Multiculturalism is Creationism for over-educated people.

How do Creationists deal with evidence that contradicts their precious world-view, such as the red-shift effect? They either dismiss it (“Never heard of no red-shift effect”) or come up with some fantastical, unfalsifiable explanation (“Light gets tired when it travels through interstellar regions so its wavelength increases”) or make ad hominem attacks (“You are blaspheming against the Word of God”).

Arguing with multi-kultis is like that. Tell them that Europe has become a much more dangerous place, particularly for European women, because of uncontrolled Islamic immigration, and their reaction is either denial (“Never heard of no-go zones, Muslim grooming gangs or any other problem, no sir”) or some fantastical explanation (“The problems actually stem from cultural practices observed by Alexander the Great in 330 B.C. and the bushido culture of the samurai”) or an ad hominem attack (“You are racist, Islamophobic, and populist, and your grandfather was an antisemite because he once petted Hitler’s dog”).

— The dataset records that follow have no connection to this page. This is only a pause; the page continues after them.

Definition set_ledger (v : Ledger) (b : ccBook) : ccBook :=
  MkBook v (session b) (agentID b) (sessionFile b) (scope b) (launch b) (window b) (named b) (held b) (done_ids b) (agents b) (runTurn b) (runStart b)
    (mainBooked b) (requests b) (counted b) (boundaries b) (refusals b) (webTools b) (mainWin b) (results b) (baseline b) (lastMU b) (costState b)
    (copies b) (tailing b) (readFrom b) (launchBase b) (procBooked b) (interrupted b) (unbilled b) (ended b) (closed b) (version b) (untaken b).
Definition set_sessionFile (v : gostr) (b : ccBook) : ccBook :=
  MkBook (ledger b) (session b) (agentID b) v (scope b) (launch b) (window b) (named b) (held b) (done_ids b) (agents b) (runTurn b) (runStart b)
    (mainBooked b) (requests b) (counted b) (boundaries b) (refusals b) (webTools b) (mainWin b) (results b) (baseline b) (lastMU b) (costState b)
    (copies b) (tailing b) (readFrom b) (launchBase b) (procBooked b) (interrupted b) (unbilled b) (ended b) (closed b) (version b) (untaken b).
Definition set_window (v : nat) (b : ccBook) : ccBook :=
  MkBook (ledger b) (session b) (agentID b) (sessionFile b) (scope b) (launch b) v (named b) (held b) (done_ids b) (agents b) (runTurn b) (runStart b)
    (mainBooked b) (requests b) (counted b) (boundaries b) (refusals b) (webTools b) (mainWin b) (results b) (baseline b) (lastMU b) (costState b)
    (copies b) (tailing b) (readFrom b) (launchBase b) (procBooked b) (interrupted b) (unbilled b) (ended b) (closed b) (version b) (untaken b).
Definition set_named (v : gmap gostr namedCall) (b : ccBook) : ccBook :=
  MkBook (ledger b) (session b) (agentID b) (sessionFile b) (scope b) (launch b) (window b) v (held b) (done_ids b) (agents b) (runTurn b)
    (runStart b) (mainBooked b) (requests b) (counted b) (boundaries b) (refusals b) (webTools b) (mainWin b) (results b) (baseline b) (lastMU b)
    (costState b) (copies b) (tailing b) (readFrom b) (launchBase b) (procBooked b) (interrupted b) (unbilled b) (ended b) (closed b) (version b)
    (untaken b).
Definition set_held (v : gmap gostr ccLine) (b : ccBook) : ccBook :=
  MkBook (ledger b) (session b) (agentID b) (sessionFile b) (scope b) (launch b) (window b) (named b) v (done_ids b) (agents b) (runTurn b)
    (runStart b) (mainBooked b) (requests b) (counted b) (boundaries b) (refusals b) (webTools b) (mainWin b) (results b) (baseline b) (lastMU b)
    (costState b) (copies b) (tailing b) (readFrom b) (launchBase b) (procBooked b) (interrupted b) (unbilled b) (ended b) (closed b) (version b)
    (untaken b).
Definition set_done_ids (v : gset gostr) (b : ccBook) : ccBook :=
  MkBook (ledger b) (session b) (agentID b) (sessionFile b) (scope b) (launch b) (window b) (named b) (held b) v (agents b) (runTurn b) (runStart b)
    (mainBooked b) (requests b) (counted b) (boundaries b) (refusals b) (webTools b) (mainWin b) (results b) (baseline b) (lastMU b) (costState b)
    (copies b) (tailing b) (readFrom b) (launchBase b) (procBooked b) (interrupted b) (unbilled b) (ended b) (closed b) (version b) (untaken b).
Definition set_agents (v : gmap gostr ccAgent) (b : ccBook) : ccBook :=
  MkBook (ledger b) (session b) (agentID b) (sessionFile b) (scope b) (launch b) (window b) (named b) (held b) (done_ids b) v (runTurn b) (runStart b)
    (mainBooked b) (requests b) (counted b) (boundaries b) (refusals b) (webTools b) (mainWin b) (results b) (baseline b) (lastMU b) (costState b)
    (copies b) (tailing b) (readFrom b) (launchBase b) (procBooked b) (interrupted b) (unbilled b) (ended b) (closed b) (version b) (untaken b).
Definition set_runTurn (v : gmap nat gostr) (b : ccBook) : ccBook :=
  MkBook (ledger b) (session b) (agentID b) (sessionFile b) (scope b) (launch b) (window b) (named b) (held b) (done_ids b) (agents b) v (runStart b)
    (mainBooked b) (requests b) (counted b) (boundaries b) (refusals b) (webTools b) (mainWin b) (results b) (baseline b) (lastMU b) (costState b)
    (copies b) (tailing b) (readFrom b) (launchBase b) (procBooked b) (interrupted b) (unbilled b) (ended b) (closed b) (version b) (untaken b).
Definition set_runStart (v : gmap gostr Time) (b : ccBook) : ccBook :=
  MkBook (ledger b) (session b) (agentID b) (sessionFile b) (scope b) (launch b) (window b) (named b) (held b) (done_ids b) (agents b) (runTurn b) v
    (mainBooked b) (requests b) (counted b) (boundaries b) (refusals b) (webTools b) (mainWin b) (results b) (baseline b) (lastMU b) (costState b)
    (copies b) (tailing b) (readFrom b) (launchBase b) (procBooked b) (interrupted b) (unbilled b) (ended b) (closed b) (version b) (untaken b).
Definition set_mainBooked (v : gmap gostr Tokens) (b : ccBook) : ccBook :=
  MkBook (ledger b) (session b) (agentID b) (sessionFile b) (scope b) (launch b) (window b) (named b) (held b) (done_ids b) (agents b) (runTurn b)
    (runStart b) v (requests b) (counted b) (boundaries b) (refusals b) (webTools b) (mainWin b) (results b) (baseline b) (lastMU b) (costState b)
    (copies b) (tailing b) (readFrom b) (launchBase b) (procBooked b) (interrupted b) (unbilled b) (ended b) (closed b) (version b) (untaken b).
Definition set_requests (v : gset gostr) (b : ccBook) : ccBook :=
  MkBook (ledger b) (session b) (agentID b) (sessionFile b) (scope b) (launch b) (window b) (named b) (held b) (done_ids b) (agents b) (runTurn b)
    (runStart b) (mainBooked b) v (counted b) (boundaries b) (refusals b) (webTools b) (mainWin b) (results b) (baseline b) (lastMU b) (costState b)
    (copies b) (tailing b) (readFrom b) (launchBase b) (procBooked b) (interrupted b) (unbilled b) (ended b) (closed b) (version b) (untaken b).
Definition set_counted (v : gmap nat (gmap gostr countedSum)) (b : ccBook) : ccBook :=
  MkBook (ledger b) (session b) (agentID b) (sessionFile b) (scope b) (launch b) (window b) (named b) (held b) (done_ids b) (agents b) (runTurn b)
    (runStart b) (mainBooked b) (requests b) v (boundaries b) (refusals b) (webTools b) (mainWin b) (results b) (baseline b) (lastMU b) (costState b)
    (copies b) (tailing b) (readFrom b) (launchBase b) (procBooked b) (interrupted b) (unbilled b) (ended b) (closed b) (version b) (untaken b).
Definition set_boundaries (v : gmap nat (list ccBoundary)) (b : ccBook) : ccBook :=
  MkBook (ledger b) (session b) (agentID b) (sessionFile b) (scope b) (launch b) (window b) (named b) (held b) (done_ids b) (agents b) (runTurn b)
    (runStart b) (mainBooked b) (requests b) (counted b) v (refusals b) (webTools b) (mainWin b) (results b) (baseline b) (lastMU b) (costState b)
    (copies b) (tailing b) (readFrom b) (launchBase b) (procBooked b) (interrupted b) (unbilled b) (ended b) (closed b) (version b) (untaken b).
Definition set_refusals (v : gmap nat (list ccRefusal)) (b : ccBook) : ccBook :=
  MkBook (ledger b) (session b) (agentID b) (sessionFile b) (scope b) (launch b) (window b) (named b) (held b) (done_ids b) (agents b) (runTurn b)
    (runStart b) (mainBooked b) (requests b) (counted b) (boundaries b) v (webTools b) (mainWin b) (results b) (baseline b) (lastMU b) (costState b)
    (copies b) (tailing b) (readFrom b) (launchBase b) (procBooked b) (interrupted b) (unbilled b) (ended b) (closed b) (version b) (untaken b).
Definition set_webTools (v : gset nat) (b : ccBook) : ccBook :=
  MkBook (ledger b) (session b) (agentID b) (sessionFile b) (scope b) (launch b) (window b) (named b) (held b) (done_ids b) (agents b) (runTurn b)
    (runStart b) (mainBooked b) (requests b) (counted b) (boundaries b) (refusals b) v (mainWin b) (results b) (baseline b) (lastMU b) (costState b)
    (copies b) (tailing b) (readFrom b) (launchBase b) (procBooked b) (interrupted b) (unbilled b) (ended b) (closed b) (version b) (untaken b).
Definition set_mainWin (v : gmap gostr nat) (b : ccBook) : ccBook :=
  MkBook (ledger b) (session b) (agentID b) (sessionFile b) (scope b) (launch b) (window b) (named b) (held b) (done_ids b) (agents b) (runTurn b)
    (runStart b) (mainBooked b) (requests b) (counted b) (boundaries b) (refusals b) (webTools b) v (results b) (baseline b) (lastMU b) (costState b)
    (copies b) (tailing b) (readFrom b) (launchBase b) (procBooked b) (interrupted b) (unbilled b) (ended b) (closed b) (version b) (untaken b).
Definition set_results (v : list ccResult) (b : ccBook) : ccBook :=
  MkBook (ledger b) (session b) (agentID b) (sessionFile b) (scope b) (launch b) (window b) (named b) (held b) (done_ids b) (agents b) (runTurn b)
    (runStart b) (mainBooked b) (requests b) (counted b) (boundaries b) (refusals b) (webTools b) (mainWin b) v (baseline b) (lastMU b) (costState b)
    (copies b) (tailing b) (readFrom b) (launchBase b) (procBooked b) (interrupted b) (unbilled b) (ended b) (closed b) (version b) (untaken b).
Definition set_baseline (v : usages) (b : ccBook) : ccBook :=
  MkBook (ledger b) (session b) (agentID b) (sessionFile b) (scope b) (launch b) (window b) (named b) (held b) (done_ids b) (agents b) (runTurn b)
    (runStart b) (mainBooked b) (requests b) (counted b) (boundaries b) (refusals b) (webTools b) (mainWin b) (results b) v (lastMU b) (costState b)
    (copies b) (tailing b) (readFrom b) (launchBase b) (procBooked b) (interrupted b) (unbilled b) (ended b) (closed b) (version b) (untaken b).
Definition set_lastMU (v : option usages) (b : ccBook) : ccBook :=
  MkBook (ledger b) (session b) (agentID b) (sessionFile b) (scope b) (launch b) (window b) (named b) (held b) (done_ids b) (agents b) (runTurn b)
    (runStart b) (mainBooked b) (requests b) (counted b) (boundaries b) (refusals b) (webTools b) (mainWin b) (results b) (baseline b) v (costState b)
    (copies b) (tailing b) (readFrom b) (launchBase b) (procBooked b) (interrupted b) (unbilled b) (ended b) (closed b) (version b) (untaken b).
Definition set_costState (v : option usages) (b : ccBook) : ccBook :=
  MkBook (ledger b) (session b) (agentID b) (sessionFile b) (scope b) (launch b) (window b) (named b) (held b) (done_ids b) (agents b) (runTurn b)
    (runStart b) (mainBooked b) (requests b) (counted b) (boundaries b) (refusals b) (webTools b) (mainWin b) (results b) (baseline b) (lastMU b) v
    (copies b) (tailing b) (readFrom b) (launchBase b) (procBooked b) (interrupted b) (unbilled b) (ended b) (closed b) (version b) (untaken b).
Definition set_copies (v : nat) (b : ccBook) : ccBook :=
  MkBook (ledger b) (session b) (agentID b) (sessionFile b) (scope b) (launch b) (window b) (named b) (held b) (done_ids b) (agents b) (runTurn b)
    (runStart b) (mainBooked b) (requests b) (counted b) (boundaries b) (refusals b) (webTools b) (mainWin b) (results b) (baseline b) (lastMU b)
    (costState b) v (tailing b) (readFrom b) (launchBase b) (procBooked b) (interrupted b) (unbilled b) (ended b) (closed b) (version b) (untaken b).
Definition set_tailing (v : bool) (b : ccBook) : ccBook :=
  MkBook (ledger b) (session b) (agentID b) (sessionFile b) (scope b) (launch b) (window b) (named b) (held b) (done_ids b) (agents b) (runTurn b)
    (runStart b) (mainBooked b) (requests b) (counted b) (boundaries b) (refusals b) (webTools b) (mainWin b) (results b) (baseline b) (lastMU b)
    (costState b) (copies b) v (readFrom b) (launchBase b) (procBooked b) (interrupted b) (unbilled b) (ended b) (closed b) (version b) (untaken b).
Definition set_readFrom (v : Time) (b : ccBook) : ccBook :=
  MkBook (ledger b) (session b) (agentID b) (sessionFile b) (scope b) (launch b) (window b) (named b) (held b) (done_ids b) (agents b) (runTurn b)
    (runStart b) (mainBooked b) (requests b) (counted b) (boundaries b) (refusals b) (webTools b) (mainWin b) (results b) (baseline b) (lastMU b)
    (costState b) (copies b) (tailing b) v (launchBase b) (procBooked b) (interrupted b) (unbilled b) (ended b) (closed b) (version b) (untaken b).
Definition set_procBooked (v : gmap gostr countedSum) (b : ccBook) : ccBook :=
  MkBook (ledger b) (session b) (agentID b) (sessionFile b) (scope b) (launch b) (window b) (named b) (held b) (done_ids b) (agents b) (runTurn b)
    (runStart b) (mainBooked b) (requests b) (counted b) (boundaries b) (refusals b) (webTools b) (mainWin b) (results b) (baseline b) (lastMU b)
    (costState b) (copies b) (tailing b) (readFrom b) (launchBase b) v (interrupted b) (unbilled b) (ended b) (closed b) (version b) (untaken b).
Definition set_interrupted (v : gmap gostr float64) (b : ccBook) : ccBook :=
  MkBook (ledger b) (session b) (agentID b) (sessionFile b) (scope b) (launch b) (window b) (named b) (held b) (done_ids b) (agents b) (runTurn b)
    (runStart b) (mainBooked b) (requests b) (counted b) (boundaries b) (refusals b) (webTools b) (mainWin b) (results b) (baseline b) (lastMU b)
    (costState b) (copies b) (tailing b) (readFrom b) (launchBase b) (procBooked b) v (unbilled b) (ended b) (closed b) (version b) (untaken b).
Definition set_unbilled (v : gmap gostr float64) (b : ccBook) : ccBook :=
  MkBook (ledger b) (session b) (agentID b) (sessionFile b) (scope b) (launch b) (window b) (named b) (held b) (done_ids b) (agents b) (runTurn b)
    (runStart b) (mainBooked b) (requests b) (counted b) (boundaries b) (refusals b) (webTools b) (mainWin b) (results b) (baseline b) (lastMU b)
    (costState b) (copies b) (tailing b) (readFrom b) (launchBase b) (procBooked b) (interrupted b) v (ended b) (closed b) (version b) (untaken b).
Definition set_ended (v : gset gostr) (b : ccBook) : ccBook :=
  MkBook (ledger b) (session b) (agentID b) (sessionFile b) (scope b) (launch b) (window b) (named b) (held b) (done_ids b) (agents b) (runTurn b)
    (runStart b) (mainBooked b) (requests b) (counted b) (boundaries b) (refusals b) (webTools b) (mainWin b) (results b) (baseline b) (lastMU b)
    (costState b) (copies b) (tailing b) (readFrom b) (launchBase b) (procBooked b) (interrupted b) (unbilled b) v (closed b) (version b) (untaken b).
Definition set_closed (v : gset gostr) (b : ccBook) : ccBook :=
  MkBook (ledger b) (session b) (agentID b) (sessionFile b) (scope b) (launch b) (window b) (named b) (held b) (done_ids b) (agents b) (runTurn b)
    (runStart b) (mainBooked b) (requests b) (counted b) (boundaries b) (refusals b) (webTools b) (mainWin b) (results b) (baseline b) (lastMU b)
    (costState b) (copies b) (tailing b) (readFrom b) (launchBase b) (procBooked b) (interrupted b) (unbilled b) (ended b) v (version b) (untaken b).
Definition set_version (v : gostr) (b : ccBook) : ccBook :=
  MkBook (ledger b) (session b) (agentID b) (sessionFile b) (scope b) (launch b) (window b) (named b) (held b) (done_ids b) (agents b) (runTurn b)
    (runStart b) (mainBooked b) (requests b) (counted b) (boundaries b) (refusals b) (webTools b) (mainWin b) (results b) (baseline b) (lastMU b)
    (costState b) (copies b) (tailing b) (readFrom b) (launchBase b) (procBooked b) (interrupted b) (unbilled b) (ended b) (closed b) v (untaken b).
Definition set_untaken (v : gmap gostr countedSum) (b : ccBook) : ccBook :=
  MkBook (ledger b) (session b) (agentID b) (sessionFile b) (scope b) (launch b) (window b) (named b) (held b) (done_ids b) (agents b) (runTurn b)
    (runStart b) (mainBooked b) (requests b) (counted b) (boundaries b) (refusals b) (webTools b) (mainWin b) (results b) (baseline b) (lastMU b)
    (costState b) (copies b) (tailing b) (readFrom b) (launchBase b) (procBooked b) (interrupted b) (unbilled b) (ended b) (closed b) (version b) v.
Lemma bookRefusal_grown rs r0 c cost cs w now b :
  c_Detail c !! "scope"%gs = Some (DStr (scope b)) -> c_Finality c = FinalityDerived ->
  grown (c_Model c) (report_count (c_Tokens c)) b (bookRefusal rs r0 c cost cs w now b).
Proof.
  intros Hd Hf. unfold bookRefusal. set (isBilled := existsb _ rs). set (figure := match cs with Some s => _ | None => _ end). set (key := if empty_str (requestID r0) then _ else _).
  set (p := if empty_str (rf_turn r0) then runTurnFor w (rf_at r0) now b else (rf_turn r0, b)).
  assert (still b p.2) as Fp by (subst p; destruct (empty_str (rf_turn r0)); [apply runTurnFor_still|reflexivity]).
  destruct p as [turn b1]. cbn [snd] in Fp. cbn zeta. set (d := if (1 <? length rs)%nat then _ else _).
  assert (d !! "scope"%gs = c_Detail c !! "scope"%gs) as Ed.
  { subst d. destruct (_ <? _)%nat; rewrite ?lookup_insert_ne by done; done. }
  assert (is_Some (d !! "refusal_category"%gs)) as Ec.
  { subst d. destruct (_ <? _)%nat; [rewrite lookup_insert_ne by done|]; rewrite lookup_insert_eq; by eexists. }
  pose proof (named_call_alike key turn KindCall "refusal" d c Ed) as (A1 & A2 & A3 & A4). set (c1 := named_call _ _ _ _ _ c) in *.
  change d with (c_Detail c1) in Ec. clearbody d c1.
  set (q := if isBilled then split_writes cost cs c1 b1 else _).
  assert (still b1 q.2 /\ c_Model q.1 = c_Model c1 /\ c_Finality q.1 = c_Finality c1 /\ c_Detail q.1 !! "scope"%gs = c_Detail c1 !! "scope"%gs
    /\ is_Some (c_Detail q.1 !! "refusal_category"%gs) /\ forall k, report_count (c_Tokens q.1) k = if isBilled then report_count (c_Tokens c) k else 0) as (Fq & B1 & B2 & B3 & B0 & B4).
  { subst q. destruct isBilled.
    - pose proof (split_writes_spec cost cs c1 b1) as (Fs & (S1 & S2 & S3 & S4) & S5). split_and!; try done; [by rewrite S5|]. intros k. by rewrite S4, A4.
    - cbn [fst snd]. split_and!; [reflexivity|done|done|..].
      + cbn [with_tokens c_Detail]. by rewrite lookup_insert_ne by done.
      + cbn [with_tokens c_Detail]. by rewrite lookup_insert_ne by done.
      + intros k. apply report_count_empty. }
  destruct q as [c2 b2]. cbn [fst snd] in *.
  assert (scope b2 = scope b) as Es by (rewrite (f_scope _ _ (still_frame _ _ Fq)); apply (f_scope _ _ (still_frame _ _ Fp))).
  pose proof (refusal_booked_grown (turn_facts turn (turnSource turn b2) (rf_at r0) b2) c2 (c_Tokens c) figure isBilled (c_BilledAt c2) b2) as Hg.
  cbn zeta in Hg. rewrite B3, A3, Es in Hg. specialize (Hg Hd). rewrite B2, A2 in Hg. specialize (Hg Hf B4). rewrite B1, A1 in *. specialize (Hg ltac:(intros (_ & _ & E); rewrite E in B0; by destruct B0)). cbn [turn_facts t_TurnID] in Hg.
  assert (still b b2) as F by (by transitivity b1). eapply grown_still; [exact F|exact Hg|reflexivity].
Qed.

Lemma remainder_model_grown w mu cs label at_ now b o m r :
  (forall c, c ∈ report_classes -> report_count r c = count r c) -> (forall c, c ∉ report_classes -> count r c = 0) ->
  grown m (fun c => if decide (c ∈ report_classes) then count r c else 0) b (remainder_model w mu cs label at_ now (b, o) (m, r)).1.
Proof.
  intros Hr Hz. assert (forall c, report_count r c = if decide (c ∈ report_classes) then count r c else 0) as Hc.
  { intros c. case_decide; [by apply Hr|]. rewrite report_count_spec. by rewrite decide_False. }
  unfold remainder_model. destruct (billed r) eqn:Eb; cbn [negb].
  2: { split; try reflexivity; [by split|by intros q Hq; left|]. intros n c. cbn [fst]. rewrite (billed_false r c Eb). repeat case_decide; lia. }
  apply (grown_weaken _ _ _ _ _ Hc). set (c0 := remainder_call m r at_ w b).
  assert (c_Detail c0 !! "scope"%gs = Some (DStr (scope b))) as Hd by (cbn; by rewrite lookup_insert_eq).
  destruct (refused_upto w m b) as [|r0 rs]; cbn [fst].
  2: { by apply (bookRefusal_grown (r0 :: rs) r0 c0). }
  pose proof (split_writes_spec (f_sub (CostUSD (usage mu m)) (CostUSD (usage (baseline b) m))) (cs !! m) c0 b) as (Fs & (S1 & S2 & S3 & S4) & _).
  destruct (split_writes _ _ _ _) as [c1 b1]. cbn [fst snd] in *. rewrite <- (f_scope _ _ (still_frame _ _ Fs)) in Hd. rewrite Hd in S3.
  eapply grown_still; [exact Fs| |reflexivity]. change m with (c_Model c0). rewrite <- S1. eapply grown_weaken; [exact S4|]. by apply bookRemainder_grown.
Qed.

In both cases, carefully studied ignorance of facts and denial of common sense are essential to maintain a moronic world-view.

#33 Comment By Hector_St_Clare On March 1, 2018 @ 10:02 am

Arguing with multi-kultis is like that. Tell them that Europe has become a much more dangerous place, particularly for European women, because of uncontrolled Islamic immigration, and their reaction is either denial (“Never heard of no-go zones, Muslim grooming gangs or any other problem, no sir”) or some fantastical explanation (“The problems actually stem from cultural practices observed by Alexander the Great in 330 B.C. and the bushido culture of the samurai”) or an ad hominem attack (“You are racist, Islamophobic, and populist, and your grandfather was an antisemite because he once petted Hitler’s dog”).

I’m not a Multi-Kulti nor a cultural liberal, I’m a strong critic of mass migration into Europe and many other parts of the world, and I’ve never made any of the spurious arguments you attribute to me.

#34 Comment By Dan Green On March 1, 2018 @ 12:03 pm

Another example how the well marketed Social Democratic Welfare State Model has hit the wall.